Not willing to fill the mould
Gen Zers have grown up knowing that anything in the world can be custom-made. These days, you can put together your own sandwich, custom-style your sneakers and order a T-shirt with your unique print.
Customization has become a new way for marketers to reinforce their unique selling proposition. Also, research indicates that Gen Zers value individual style and expression big time. Expect them to lobby for unique working conditions, desks, snacks, and what not.
More than any other generation before them, Gen Zers possess the entrepreneur spirit and will strive to wear multiple hats at work. Plus, with the signature FOMO (fear of missing out), there is likely be a million other things they’d like to do besides work.
That said, Gen Zers will value an employer who either encourages them to pursue a hobby in their free time or supports them in having a pet project during the working hours. In any case, they are unlikely to be a generation completely sold out to their day jobs.

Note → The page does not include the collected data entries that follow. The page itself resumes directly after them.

Lemma round_finite_stable mode sign m e : 0 < m -> stable (round_finite p ew mode sign m e).
Proof.
  intros Hm. unfold round_finite. cbv zeta. set (target := last_place p ew (e + Z.log2 m)).
  assert (e + Z.log2 m + 1 - p <= target) by (unfold target, last_place; lia).
  apply deliver_stable; [|unfold target, last_place; lia].
  pose proof (Z.log2_spec m Hm) as [_ Hlog]. pose proof (Z.log2_nonneg m).
  destruct (Z.leb_spec (target - e) 0) as [Hs|Hs].
  - split; [nia|]. apply (Z.lt_le_trans _ (2 ^ Z.succ (Z.log2 m) * 2 ^ (- (target - e)))).
    + apply Z.mul_lt_mono_pos_r; [lia | done].
    + rewrite <- Z.pow_add_r by lia. apply Z.pow_le_mono_r; lia.
  - split; [apply Z.div_pos; lia|]. apply Z.div_lt_upper_bound; [lia|].
    eapply Z.lt_le_trans; [exact Hlog|]. rewrite <- Z.pow_add_r by lia. apply Z.pow_le_mono_r; lia.
Qed.
End rounded.

Lemma double_to_st80_well_formed d :
  length (double_to_st80 d) = 10%nat /\ Forall (in_width 8) (double_to_st80 d).
Proof. unfold double_to_st80. split_goal; apply st80_bytes_well_formed. Qed.

Lemma decode_spec_53 d : in_width 64 d ->
  match decode 53 11 d with
  | FZero sign => d = sign_bit 53 11 sign
  | FInfinity sign => d = pack 53 11 sign 2047 0
  | FNaN sign f => d = pack 53 11 sign 2047 f /\ 0 < f < 2 ^ 52
  | FFinite sign m e => canonical 53 11 m e /\ d = encode_finite 53 11 sign m e
  end.
Proof. intros Hd. apply (decode_spec 53 11); [lia | lia | exact Hd]. Qed.

Lemma decode_spec_24 f : in_width 32 f ->
  match decode 24 8 f with
  | FZero sign => f = sign_bit 24 8 sign
  | FInfinity sign => f = pack 24 8 sign 255 0
  | FNaN sign x => f = pack 24 8 sign 255 x /\ 0 < x < 2 ^ 23
  | FFinite sign m e => canonical 24 8 m e /\ f = encode_finite 24 8 sign m e
  end.
Proof. intros Hf. apply (decode_spec 24 8); [lia | lia | exact Hf]. Qed.

Lemma double_of_float_stable f : in_width 32 f -> stable 53 11 (double_of_float f).
Proof.
  intros Hf. pose proof (decode_spec_24 f Hf) as Hspec. unfold double_of_float.
  destruct (decode 24 8 f) as [s|s|s x|s m e].
  - assert (sign_bit 53 11 s = pack 53 11 s 0 0) as -> by (unfold pack; lia). apply pack_stable; lia.
  - apply pack_stable; lia.
  - destruct Hspec as [_ Hx]. pose proof (quiet_range 24 x ltac:(lia) Hx) as Hq.
    apply pack_stable; lia.
  - destruct Hspec as [[[Hm _] _] _]. apply round_finite_stable; lia.
Qed.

Just as Millennials, Gen Zers have already gained a reputation for being constantly glued to their smartphones and for their attention deficit.
At the same time, as uncommon as it is nowadays to make phone calls, 90% of Gen Zers surveyed said they preferred face-to-face communication above all! Hence, the image of the new generation being SMS-obsessed sociophobes could be a myth after all.
Another point to note is that, just like Millenials, generation Z are prolific social media users. (61% of Gen Zers use social media to communicate compared to only 33% among the previous three generations) They grew up using social media to chat with friends and make friends. The newest generation does not trust Facebook that much, though. It’s more concerned about privacy than MIllennials and opts for Snapchat and Instagram.
Finally, there are a few trends about Gen Zers that may sound counter-intuitive. But here they are anyway.
Gen Zers care less about social media than Millennials. Only 49% said social media was an essential part of their lives, while 61% of Millennials agreed. They also go to church more often, have fewer bad habits and are characterized by a more sober, conservative worldview than their more rebellious predecessors.